L’interaction entre la stratosphère et la troposphère semble limitée, créant des scénarios instables qui pourraient influencer de manière significative les conditions météorologiques en Italie et dans l’hémisphère nord.
Contrastes entre stratosphère et troposphère : les anomalies géopotentielles
Les anomalies géopotentielles de la calotte polaire (PCH) montrent un comportement différencié dans les différentes couches atmosphériques.
Dans la moyenne troposphère, les PCH sont neutres ou légèrement positives, suggérant un renforcement des hautes pressions.
En revanche, dans la stratosphère et la basse troposphère, dominent des PCH froides et négatives, indiquant un refroidissement persistant.
Ce contraste empêche une interaction fluide entre les deux niveaux atmosphériques, mais des signaux de récupération progressive du blocage aux hautes latitudes pourraient favoriser un affaiblissement du vortex polaire, surtout avec l’avancée de Janvier.
Oscillation Arctique et activité ondulatoire : un équilibre précaire
L’Oscillation Arctique (AO), actuellement sur des valeurs neutres, pourrait se déplacer vers une phase négative dans les prochaines semaines.
Ce changement augmenterait la possibilité de descentes d’air froid vers les latitudes moyennes, y compris le Méditerranée.
Cependant, l’activité ondulatoire (WAFz), qui transfère la chaleur de la troposphère à la stratosphère, est restée modeste, limitant l’instabilité atmosphérique.
Les fluctuations du PV entre configurations circulaires et allongées suggèrent que d’éventuelles vagues de froid pourraient être brèves mais intenses.
Vortex polaire et réchauffement stratosphérique : impacts globaux
Le vortex polaire traverse une phase de renforcement temporaire, prenant une forme plus compacte.
Cependant, un possible réchauffement stratosphérique d’origine canadienne pourrait déplacer le PV vers les Mers de Barents et Kara, causant des répercussions à l’échelle mondiale.
Ce déplacement favoriserait des températures exceptionnellement élevées dans l’Est du Canada et aux États-Unis, tandis que des masses d’air froid se répandraient de l’Asie à l’Ouest du Canada.

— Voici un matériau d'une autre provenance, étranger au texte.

(* ===== verification/ThreadPool.v ===== *)
(** The thread pool ([src/core/thread-pool.h], [thread-pool.cpp]).

    Workers, the threads that schedule, push and cancel tasks and the threads
    that call [join] are state machines over the shared state; one step is one
    access to a shared variable or one critical section of [mTasksMutex], so the
    order of the steps is the interleaving of the threads.  A step is a function
    of its [label], which carries every choice that the code leaves open: whose
    turn it is, which of several tasks of the same time is on top, which waiting
    worker a notification wakes, spurious wake-ups and the clock. *)
From S2P Require Import Prelude.

(** ** Data *)

Inductive TaskState := TASK_INIT | TASK_WAIT_START | TASK_CANCELLED | TASK_RUNNING | TASK_FINISHED.

#[global] Instance TaskState_eq_dec : EqDecision TaskState.
Proof. solve_decision. Defined.

(** Where a worker is in [ThreadPoolFutureInterface::run]. *)
Inductive run_pc :=
| RLoad               (* before the test of the state *)
| RStart              (* the state was TASK_WAIT_START *)
| RBody               (* the state is TASK_RUNNING: runFunction *)
| RFinish.            (* before setStatus(TASK_FINISHED) *)

(** Where a worker is in [ThreadPool::run] and [dequeue]. *)
Inductive worker_pc :=
| WOutside                        (* before the lock *)
| WLocked                         (* holds the lock, at the top of the loop *)
| WTest (until : option Z)        (* holds the lock, nothing due, before the test of mJoining *)
| WDecided (until : option Z)     (* holds the lock, mJoining was false, before the wait *)
| WWaiting (until : option Z)     (* waits for mCondition, without the lock *)
| WWoken                          (* woken, before it has the lock again *)
| WTask (id : nat) (p : run_pc)   (* runs a task *)
| WExit.

(** [join]: before [mJoining] is set, before the notification, before
    [mWorkersMutex], waiting for the workers, returned. *)
Inductive join_pc := JSet | JNotify | JLock | JWait | JDone.

(** [cancelTask] after its test succeeded; [pushTask] after its test, after the
    state was set. *)
Inductive push_pc := PSet | PQueue.

#[global] Instance run_pc_eq_dec : EqDecision run_pc.
Proof. solve_decision. Defined.
#[global] Instance worker_pc_eq_dec : EqDecision worker_pc.
Proof. solve_decision. Defined.
#[global] Instance join_pc_eq_dec : EqDecision join_pc.
Proof. solve_decision. Defined.
#[global] Instance push_pc_eq_dec : EqDecision push_pc.
Proof. solve_decision. Defined.

Record pool := mkPool {
  now : Z;
  mTasks : list (Z * nat);
  mJoining : bool;
  holder : option nat;                     (* worker that holds mTasksMutex *)
  workers : list worker_pc;
  joiners : gmap nat join_pc;
  states : gmap nat TaskState;             (* runningState of every task *)
  cancellers : gmap nat nat;               (* threads that are about to cancel *)
  pushers : gmap nat (nat * push_pc);
  executed : list nat;                     (* tasks whose function was run *)
  ended : list nat;                        (* tasks whose run() has returned *)
  cancelled : list nat                     (* tasks for which cancelTask returned true *)
}.

Definition set_now (x : Z) (s : pool) : pool :=
  mkPool x (mTasks s) (mJoining s) (holder s) (workers s) (joiners s) (states s) (cancellers s) (pushers s) (executed s) (ended s) (cancelled s).
Definition set_mTasks (x : list (Z * nat)) (s : pool) : pool :=
  mkPool (now s) x (mJoining s) (holder s) (workers s) (joiners s) (states s) (cancellers s) (pushers s) (executed s) (ended s) (cancelled s).
Definition set_mJoining (x : bool) (s : pool) : pool :=
  mkPool (now s) (mTasks s) x (holder s) (workers s) (joiners s) (states s) (cancellers s) (pushers s) (executed s) (ended s) (cancelled s).
Definition set_holder (x : option nat) (s : pool) : pool :=
  mkPool (now s) (mTasks s) (mJoining s) x (workers s) (joiners s) (states s) (cancellers s) (pushers s) (executed s) (ended s) (cancelled s).
Definition set_workers (x : list worker_pc) (s : pool) : pool :=
  mkPool (now s) (mTasks s) (mJoining s) (holder s) x (joiners s) (states s) (cancellers s) (pushers s) (executed s) (ended s) (cancelled s).
Definition set_joiners (x : gmap nat join_pc) (s : pool) : pool :=
  mkPool (now s) (mTasks s) (mJoining s) (holder s) (workers s) x (states s) (cancellers s) (pushers s) (executed s) (ended s) (cancelled s).
Definition set_states (x : gmap nat TaskState) (s : pool) : pool :=
  mkPool (now s) (mTasks s) (mJoining s) (holder s) (workers s) (joiners s) x (cancellers s) (pushers s) (executed s) (ended s) (cancelled s).
Definition set_cancellers (x : gmap nat nat) (s : pool) : pool :=
  mkPool (now s) (mTasks s) (mJoining s) (holder s) (workers s) (joiners s) (states s) x (pushers s) (executed s) (ended s) (cancelled s).
Definition set_pushers (x : gmap nat (nat * push_pc)) (s : pool) : pool :=
  mkPool (now s) (mTasks s) (mJoining s) (holder s) (workers s) (joiners s) (states s) (cancellers s) x (executed s) (ended s) (cancelled s).
Definition set_executed (x : list nat) (s : pool) : pool :=
  mkPool (now s) (mTasks s) (mJoining s) (holder s) (workers s) (joiners s) (states s) (cancellers s) (pushers s) x (ended s) (cancelled s).
Definition set_ended (x : list nat) (s : pool) : pool :=
  mkPool (now s) (mTasks s) (mJoining s) (holder s) (workers s) (joiners s) (states s) (cancellers s) (pushers s) (executed s) x (cancelled s).
Definition set_cancelled (x : list nat) (s : pool) : pool :=
  mkPool (now s) (mTasks s) (mJoining s) (holder s) (workers s) (joiners s) (states s) (cancellers s) (pushers s) (executed s) (ended s) x.

(** ** Steps *)

Inductive label :=
| LWorker (i n : nat)                (* worker [i] goes on; [n]: the task on top of the queue *)
| LWake (i : nat)                    (* the wait of worker [i] ends: its time has come, or for no reason *)
| LTick (t : Z)                      (* the clock advances to [t] *)
| LSchedule (id : nat) (t : Z) (v : option nat)    (* schedule; [v]: the worker that is notified *)
| LBuild (id : nat)                  (* buildTask *)
| LPushLoad (k id : nat) | LPushSet (k : nat) | LPushQueue (k : nat) (v : option nat)   (* pushTask *)
| LCancelLoad (k id : nat) | LCancelSet (k : nat)  (* cancelTask *)
| LSpawn (n : nat)
| LJoin (j : nat) | LJoinStep (j : nat).

(** [setStatus]: the state afterwards is [st], whether or not it was before. *)
Definition setStatus (id : nat) (st : TaskState) (s : pool) : pool := set_states (<[id := st]> (states s)) s.

Definition goto (i : nat) (pc : worker_pc) (s : pool) : pool := set_workers (<[i := pc]> (workers s)) s.
Definition unlock (s : pool) : pool := set_holder None s.

Definition is_waiting (pc : worker_pc) : bool := match pc with WWaiting _ => true | _ => false end.
Definition wake (pc : worker_pc) : worker_pc := match pc with WWaiting _ => WWoken | _ => pc end.

(** [mCondition.notify_one()] wakes one waiting worker, if there is one. *)
Definition notify_one (v : option nat) (s : pool) : option pool :=
  match v with
  | Some i => match workers s !! i with
              | Some (WWaiting _) => Some (goto i WWoken s)
              | _ => None
              end
  | None => if existsb is_waiting (workers s) then None else Some s
  end.
Definition notify_all (s : pool) : pool := set_workers (wake <$> workers s) s.

(** [mTasks.top()]: a task with the least time. *)
Definition top (n : nat) (q : list (Z * nat)) : option (Z * nat) :=
  x ← q !! n; if forallb (fun y => x.1 <=? y.1) q then Some x else None.

(** The loop of [dequeue], with the lock, up to the test of [mJoining]. *)
Definition dequeue (i n : nat) (s : pool) : option pool :=
  match mTasks s with
  | [] => Some (goto i (WTest None) s)
  | _ => x ← top n (mTasks s);
         if x.1 <=? now s then Some (goto i (WTask x.2 RLoad) (unlock (set_mTasks (delete n (mTasks s)) s)))
         else Some (goto i (WTest (Some x.1)) s)
  end.

(** [ThreadPoolFutureInterface::run] *)
Definition run_task (i id : nat) (p : run_pc) (s : pool) : pool :=
  match p with
  | RLoad => goto i (WTask id (if decide (states s !! id = Some TASK_WAIT_START) then RStart else RFinish)) s
  | RStart => goto i (WTask id RBody) (setStatus id TASK_RUNNING s)
  | RBody => goto i (WTask id RFinish) (set_executed (executed s ++ [id]) s)
  | RFinish => goto i WOutside (set_ended (ended s ++ [id]) (setStatus id TASK_FINISHED s))
  end.

(** [ThreadPool::run] and [runOne] *)
Definition worker_step (i n : nat) (s : pool) : option pool :=
  match workers s !! i with
  | Some WOutside | Some WWoken =>
      match holder s with None => Some (goto i WLocked (set_holder (Some i) s)) | Some _ => None end
  | Some WLocked => dequeue i n s
  | Some (WTest u) => if mJoining s then Some (goto i WExit (unlock s)) else Some (goto i (WDecided u) s)
  | Some (WDecided u) => Some (goto i (WWaiting u) (unlock s))
  | Some (WTask id p) => Some (run_task i id p s)
  | Some (WWaiting _) | Some WExit | None => None
  end.

Definition workers_locked (s : pool) : bool := negb (bool_decide (map_Forall (fun _ p => p <> JWait) (joiners s))).

(** [join] *)
Definition join_step (j : nat) (s : pool) : option pool :=
  let at_pc pc s := set_joiners (<[j := pc]> (joiners s)) s in
  match joiners s !! j with
  | Some JSet => Some (at_pc JNotify (set_mJoining true s))
  | Some JNotify => match holder s with None => Some (at_pc JLock (notify_all s)) | Some _ => None end
  | Some JLock => if workers_locked s then None else Some (at_pc JWait s)
  | Some JWait => if decide (Forall (fun pc => pc = WExit) (workers s))
                  then Some (at_pc JDone (set_workers [] s)) else None
  | Some JDone | None => None
  end.

Definition step (l : label) (s : pool) : option pool :=
  match l with
  | LWorker i n => worker_step i n s
  | LWake i => match workers s !! i with
               | Some (WWaiting _) => Some (goto i WWoken s)
               | _ => None
               end
  | LTick t => if now s <=? t then Some (set_now t s) else None
  | LSchedule id t v =>
      match holder s, states s !! id with
      | None, None => notify_one v (set_mTasks (mTasks s ++ [(t, id)]) (setStatus id TASK_WAIT_START s))
      | _, _ => None
      end
  | LBuild id => match states s !! id with None => Some (setStatus id TASK_INIT s) | Some _ => None end
  | LPushLoad k id =>
      match pushers s !! k, states s !! id with
      | None, Some TASK_INIT => Some (set_pushers (<[k := (id, PSet)]> (pushers s)) s)
      | None, Some _ => Some s
      | _, _ => None
      end
  | LPushSet k =>
      match pushers s !! k with
      | Some (id, PSet) => Some (set_pushers (<[k := (id, PQueue)]> (pushers s)) (setStatus id TASK_WAIT_START s))
      | _ => None
      end
  | LPushQueue k v =>
      match pushers s !! k, holder s with
      | Some (id, PQueue), None =>
          notify_one v (set_mTasks (mTasks s ++ [(now s, id)]) (set_pushers (delete k (pushers s)) s))
      | _, _ => None
      end
  | LCancelLoad k id =>
      match cancellers s !! k, states s !! id with
      | None, Some TASK_WAIT_START => Some (set_cancellers (<[k := id]> (cancellers s)) s)
      | None, Some _ => Some s
      | _, _ => None
      end
  | LCancelSet k =>
      match cancellers s !! k with
      | Some id => Some (set_cancelled (cancelled s ++ [id])
                           (set_cancellers (delete k (cancellers s)) (setStatus id TASK_CANCELLED s)))
      | None => None
      end
  | LSpawn n =>
      if workers_locked s then None
      else Some (set_workers (workers s ++ replicate n WOutside) (set_mJoining false s))
  | LJoin j =>
      match joiners s !! j with
      | None | Some JDone => Some (set_joiners (<[j := if mJoining s then JDone else JSet]> (joiners s)) s)
      | Some _ => None
      end
  | LJoinStep j => join_step j s
  end.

À long terme, le PV pourrait revenir à une configuration allongée, avec de nouvelles descentes d’air arctique vers l’Europe.
Comment sera le mois de janvier ?
Les prévisions pour Janvier mettent en évidence une alternance complexe entre stabilité et instabilité.

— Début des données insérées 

Lemma push_tail_spec rc m L q l d :
  mem_rep rc m L -> L !! q = Some l ->
  exists a m', queue_push_tail (Some q) d m = Some (true, m') /\
    mem_rep rc m' (<[q := l ++ [(a, d)]]> L).
Proof.
  intros Hrep HL. destruct (rep_fresh _ _ _ Hrep) as [Hfn Hfr].
  destruct (mem_queue _ _ _ Hrep q l HL) as [(Q & HQ & Hrc & Hseg & Htl & Hent) Hnd].
  exists (fresh (dom (cells m))). unfold queue_push_tail, queue_entry_new. rewrite HQ.
  cbn [mbind option_bind]. set (a := fresh _) in *. clearbody a. specialize (Hfr q l HL).
  assert (Hnd' : NoDup (l ++ [(a, d)]).*1).
  { rewrite fmap_app. apply NoDup_app. split; [done|]. split; [|apply NoDup_singleton].
    intros x Hx ->%list_elem_of_singleton. done. }
  assert (Hent' : u32 (entries Q + 1) = u32 (zlen (l ++ [(a, d)]))).
  { rewrite Hent, zlen_app. unfold wrap, zlen at 2. simpl. by rewrite Zplus_mod_idemp_l. }
  destruct (last l) as [[t dt]|] eqn:Hlast.
  - apply last_Some in Hlast as [pre ->]. rewrite Htl. simpl.
    assert (Ht : cells m !! t = Some (mkEntry dt None)).
    { apply lseg_app in Hseg as (k & _ & Hk). simpl in Hk. by destruct Hk as (-> & n & Ht & ->). }
    assert (Hta : t <> a) by (intros ->; congruence).
    rewrite lookup_insert_ne by done. rewrite Ht. cbn [mbind option_bind].
    eexists. split; [done|].
    eapply mem_rep_update; [exact Hrep|exact HL|..].
    + intros q' Hne. simpl. by rewrite lookup_insert_ne.
    + intros x Hx Hx'. simpl. rewrite !lookup_insert_ne; [done|addr_solve..].
    + intros x. rewrite !fmap_app. simpl. intros Hx. rewrite elem_of_app, list_elem_of_singleton in Hx.
      destruct Hx as [Hx| ->]; [by left|by right].
    + addr_solve.
    + split; [|done]. eexists. simpl. rewrite lookup_insert_eq. split; [done|]. split; [done|].
      split; [|split; [by rewrite last_app_cons|done]].
      rewrite <- app_assoc.
      assert (Hh : head Q = lhead (pre ++ [(t, dt)]) None) by by apply lseg_lhead in Hseg.
      replace (match head Q with Some h => Some h | None => Some a end) with (head Q)
        by (rewrite Hh; by destruct pre).
      eapply lseg_snoc_update.
      * eapply lseg_frame; [|exact Hseg]. intros x Hx. rewrite lookup_insert_ne; [done|].
        intros <-. done.
      * by eapply nodup_snoc_inv.
      * simpl. set_solver.
      * simpl. split; [done|]. exists None. by rewrite lookup_insert_ne, lookup_insert_eq.
  - apply last_None in Hlast as ->. rewrite Htl. simpl in Hseg. rewrite Hseg. simpl.
    eexists. split; [done|].
    eapply mem_rep_update; [exact Hrep|exact HL|..].
    + intros q' Hne. simpl. by rewrite lookup_insert_ne.
    + intros x _ Hx'. simpl in *. rewrite lookup_insert_ne; [done|set_solver].
    + intros x. simpl. rewrite list_elem_of_singleton. intros ->. by right.
    + intros x Hx%not_elem_of_nil. done.
    + split; [|done]. eexists. simpl. rewrite lookup_insert_eq. split; [done|]. split; [done|].
      split; [|done]. simpl. split; [done|]. exists None. by rewrite lookup_insert_eq.
Qed.

Lemma u32_add_zlen e (l : list (positive * Z)) k :
  e = u32 (zlen l) -> u32 (e + k) = u32 (zlen l + k).
Proof. intros ->. unfold wrap. by rewrite Zplus_mod_idemp_l. Qed.

Lemma u32_sub_zlen e (l l' : list (positive * Z)) :
  e = u32 (zlen l) -> zlen l' = zlen l - 1 -> u32 (e - 1) = u32 (zlen l').
Proof. intros -> ->. unfold wrap. by rewrite Zminus_mod_idemp_l. Qed.

Lemma push_head_spec rc m L q l d :
  mem_rep rc m L -> L !! q = Some l ->
  exists a m', queue_push_head (Some q) d m = Some (true, m') /\
    mem_rep rc m' (<[q := (a, d) :: l]> L).
Proof.
  intros Hrep HL. destruct (rep_fresh _ _ _ Hrep) as [Hfn Hfr].
  destruct (mem_queue _ _ _ Hrep q l HL) as [(Q & HQ & Hrc & Hseg & Htl & Hent) Hnd].
  exists (fresh (dom (cells m))). unfold queue_push_head, queue_entry_new. rewrite HQ.
  cbn [mbind option_bind]. set (a := fresh _) in *. clearbody a. specialize (Hfr q l HL).
  eexists. split; [done|].
  eapply mem_rep_update; [exact Hrep|exact HL|..].
  - intros q' Hne. simpl. by rewrite lookup_insert_ne.
  - intros x Hx Hx'. simpl. rewrite !lookup_insert_ne; [done|addr_solve..].
  - addr_solve.
  - addr_solve.
  - split; [|simpl; by constructor]. eexists. simpl. rewrite lookup_insert_eq.
    split; [done|]. split; [done|]. split; [|split].
    + split; [done|]. eexists. rewrite lookup_insert_eq. split; [done|].
      eapply lseg_frame; [|exact Hseg]. intros x Hx. rewrite !lookup_insert_ne; [done|addr_solve..].
    + rewrite Htl. destruct l as [|y l]; [reflexivity|]. cbn [tail]. rewrite !last_cons.
      by destruct (last l).
    + rewrite (u32_add_zlen _ _ _ Hent), zlen_cons. by rewrite Z.add_comm.
Qed.

Lemma pop_head_spec rc m L q l :
  mem_rep rc m L -> L !! q = Some l ->
  exists m' l', queue_pop_head (Some q) m = Some (snd <$> List.hd_error l, m') /\
    l' = tl l /\ mem_rep rc m' (<[q := l']> L).
Proof.
  intros Hrep HL.
  destruct (mem_queue _ _ _ Hrep q l HL) as [(Q & HQ & Hrc & Hseg & Htl & Hent) Hnd].
  unfold queue_pop_head. rewrite HQ. cbn [mbind option_bind].
  destruct l as [|[a d] l]; simpl in Hseg.
  - rewrite Hseg. eexists _, _. split; [done|]. split; [done|]. simpl. by rewrite insert_id.
  - destruct Hseg as (Hh & n & Ha & Hl). rewrite Hh, Ha. cbn [mbind option_bind e_data e_next].
    eexists _, _. split; [done|]. split; [done|]. cbn [List.tl].
    cbn [fmap list_fmap fst] in Hnd. apply NoDup_cons in Hnd as [Hna Hnd].
    eapply mem_rep_update; [exact Hrep|exact HL|..].
    + intros q' Hne. simpl. by rewrite lookup_insert_ne.
    + intros x Hx Hx'. simpl. rewrite lookup_delete_ne; [done|addr_solve].
    + addr_solve.
    + intros x Hx Hx'. simpl. assert (x = a) as -> by addr_solve. by rewrite lookup_delete_eq.
    + split; [|done]. eexists. simpl. rewrite lookup_insert_eq. split; [done|].
      assert (Hn : n = lhead l None) by by apply lseg_lhead in Hl.
      split; [by destruct n|]. split; [|split].
      * eapply lseg_frame; [intros x Hx; rewrite lookup_delete_ne; [done|addr_solve]|].
        by destruct n.
      * destruct l as [|y l]; [by rewrite Hn|]. rewrite Hn. simpl. rewrite Htl. by rewrite last_cons_cons.
      * rewrite <- (u32_sub_zlen _ _ l Hent) by (rewrite zlen_cons; lia). by destruct n.
Qed.

(** Walking past entries that do not match. *)
Lemma unlink_walk fuel p q m pre prev h t :
  lseg (cells m) h pre t -> Forall (fun x => p x.2 = false) pre ->
  unlink_loop (length pre + fuel) p q prev h m =
  unlink_loop fuel p q (match last pre with Some x => Some x.1 | None => prev end) t m.
Proof.
  revert prev h. induction pre as [|[a d] pre IH]; intros prev h; simpl.
  - by intros ->.
  - intros (-> & n & Ha & Hl) [Hd Hpre]%Forall_cons. rewrite Ha. cbn [mbind option_bind e_data e_next].
    simpl in Hd. rewrite Hd. rewrite (IH _ _ Hl Hpre). f_equal. rewrite last_cons.
    by destruct (last pre).
Qed.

Bien que le PV reste robuste, les signaux d’affaiblissement deviennent plus concrets avec l’arrivée de la nouvelle année.
Cela pourrait ouvrir la voie à des conditions atmosphériques plus dynamiques, avec des possibilités de vagues de froid qui pourraient également affecter l’Italie.
Les événements de réchauffement stratosphérique, bien que limités, pourraient déclencher des épisodes de perturbation du PV, entraînant de brefs mais intenses épisodes de froid et de neige surtout dans les régions du Centre-Sud de l’Italie et le long des Apennins.
Scénarios futurs : dynamisme atmosphérique et météo imprévisible
L’Hiver 2024-2025 se confirme caractérisé par une évolution continue, avec des dynamiques complexes impliquant à la fois la stratosphère et la troposphère.
L’interaction entre le PV et le blocage aux hautes latitudes sera décisive pour déterminer les prochains scénarios.
Bien que les projections ne puissent fournir de certitudes absolues, le début de la nouvelle année promet une météo loin d’être monotone, avec la possibilité de chutes de neige et de températures rigides alternant avec des phases de haute pression.